On Friday, President Maithripala Sirisena said the government led by premier Ranil Wickremesinghe should take responsibility for the attacks and that prior information warning of attacks was not shared with him.

Wickremesinghe said earlier he was not advised about warnings that came from India’s spy service either, presenting a picture of a government still in disarray since the two leaders fell out last October.

Gotabaya is facing lawsuits in the United States, where he is a dual citizen, over his role in the war and afterwards.

The South Africa-based International Truth and Justice Project, in partnership with U.S. law firm Hausfeld, filed a civil case in California this month against Gotabaya on behalf of a Tamil torture survivor.

In a separate case, Ahimsa Wickrematunga, the daughter of murdered investigative editor Lasantha Wickrematunga, filed a complaint for damages in the same U.S. District Court in California for allegedly instigating and authorizing the extrajudicial killing of her father.

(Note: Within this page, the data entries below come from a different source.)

(** The contract between the job and the rebuilder with its copier: the
    rebuilder yields the segments [rr_todo]; a copy that succeeds leaves its
    segment in sync and disturbs no other; the count of remaining blocks is
    zero once everything is in sync. *)
Class RebuilderSpec (R S : Type) `{!RangeRebuilder R S}
    (copy : Z → ST S RebuildError bool) (d : Desc.RebuildDescriptor) := {
  rr_wf : R → Prop;
  rr_todo : R → list Z;
  rr_store_ok : S → Prop;
  rr_synced : S → Z → Prop;
  rr_next_spec r : rr_wf r → ∃ r',
    rr_next (S := S) r = (r', head (rr_todo r)) ∧ rr_wf r' ∧ rr_todo r' = tail (rr_todo r);
  rr_copy_spec s blk s' res :
    rr_store_ok s → blk ∈ Segs.all d → copy blk s = (s', res) →
    rr_store_ok s' ∧ res ≠ Panicked ∧ (∀ t, res = Ok t → rr_synced s' blk) ∧
    (∀ b, b ∈ Segs.all d → b ≠ blk → rr_synced s b → rr_synced s' b);
  rr_remaining_spec r s : rr_wf r → rr_store_ok s →
    ∃ n, rr_blocks_remaining r s = Ok n ∧
      (rr_todo r = [] → (∀ b, b ∈ Segs.all d → rr_synced s b) → n = 0);
}.

Module JobFacts.
Section JobFacts.
Context {R S : Type} `{!RangeRebuilder R S} `{!RS.DebugFmt}.
Variable copy : Z → ST S RebuildError bool.
Variable d : Desc.RebuildDescriptor.
Context `{!RebuilderSpec R S copy d}.
Variable now : Z.
Hypothesis Hwf : Desc.wf d.

Local Abbreviation Job := (Job R S).
Local Abbreviation exec := (exec copy d now).
Implicit Types j : Job.

(** *** The task pool *)

(** [ok] are the segments whose result was received and had no error, [err]
    those whose copy failed. *)
Record pool (ok err : list Z) (t : RebuildTasks) (r : R) (s : S) : Prop := {
  p_part : Segs.all d ≡ₚ ok ++ err ++ (futures t).*2 ++ (tr_blk <$> channel t) ++ rr_todo r;
  p_done : segments_done t = Z.of_nat (length ok);
  p_xfer : 0 ≤ segments_transferred t ≤ segments_done t;
  p_active : active t = Z.of_nat (length (futures t) + length (channel t));
  p_total : (0 < total t)%nat;
  p_fut_ids : Forall (λ f, (f.1 < total t)%nat) (futures t);
  p_chan_ids : Forall (λ x, (tr_id x < total t)%nat) (channel t);
  p_wf : rr_wf r;
  p_store : rr_store_ok s;
  p_ok : Forall (rr_synced s) ok;
  p_chan : Forall (λ x, tr_error x = None → rr_synced s (tr_blk x)) (channel t);
}.

Definition same_pool j j' : Prop :=
  tasks j' = tasks j ∧ range j' = range j ∧ store j' = store j.

Definition pool_of ok err j := pool ok err (tasks j) (range j) (store j).

Lemma same_pool_of ok err j j' : same_pool j j' → pool_of ok err j → pool_of ok err j'.
Proof. unfold pool_of. by intros (-> & -> & ->). Qed.

Lemma pool_idle ok err t r s : pool ok err t r s → active t = 0 → futures t = [] ∧ channel t = [].
Proof. intros [] Ha. split; apply length_zero_iff_nil; lia. Qed.

Lemma pool_next ok err t r s r' blk id :
  pool ok err t r s → rr_next (S := S) r = (r', Some blk) → (id < total t)%nat →
  pool ok err (mkTasks (active t + 1) (total t) (segments_done t) (segments_transferred t)
    (futures t ++ [(id, blk)]) (channel t)) r' s ∧ rr_todo r = blk :: rr_todo r'.
Proof using Hwf.
  intros [] Hn Hid. destruct (rr_next_spec r p_wf0) as (r1 & H1 & Hr1 & Ht1).
  rewrite Hn in H1. simplify_eq. destruct (rr_todo r) as [|b td] eqn:E; simplify_eq/=.
  split; [|done]. split; simpl; try done.
  - rewrite p_part0, fmap_app. simpl. solve_Permutation.
  - rewrite p_active0, length_app. simpl. lia.
  - apply Forall_app; auto.
Qed.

Gotabaya said the cases were baseless and only a “little distraction” as he prepared for the election campaign. He said he had asked U.S. authorities to renounce his citizenship and that process was nearly done, clearing the way for his candidature.

‘DISMANTLE THE NETWORKS’

He said that if he won, his immediate focus would to be tackle the threat from radical Islam and to rebuild the security set-up.

“It’s a serious problem, you have to go deep into the groups, dismantle the networks,” he said, adding he would give the military a mandate to collect intelligence from the ground and to mount surveillance of groups turning to extremism.

Gotabaya said that a military intelligence cell he had set up in 2011 of 5,000 people, some of them with Arabic language skills and that was tracking the bent towards extremist ideology some of the Islamist groups were taking in eastern Sri Lanka was disbanded by the current government.

“They did not give priority to national security, there was a mix-up. They were talking about ethnic reconciliation, then they were talking about human rights issues, they were talking about individual freedoms,” he said.

President Sirisena’s government sought to forge reconciliation with minority Tamils and close the wounds of the war and launched investigations into allegations of rights abuse and torture against military officers.

Officials said many of these secret intelligence cells were disbanded because they faced allegations of abuse, including torture and extra judicial killings.

Muslims make up nearly 10 percent of Sri Lanka’s population of 22 million, which is predominantly Buddhist.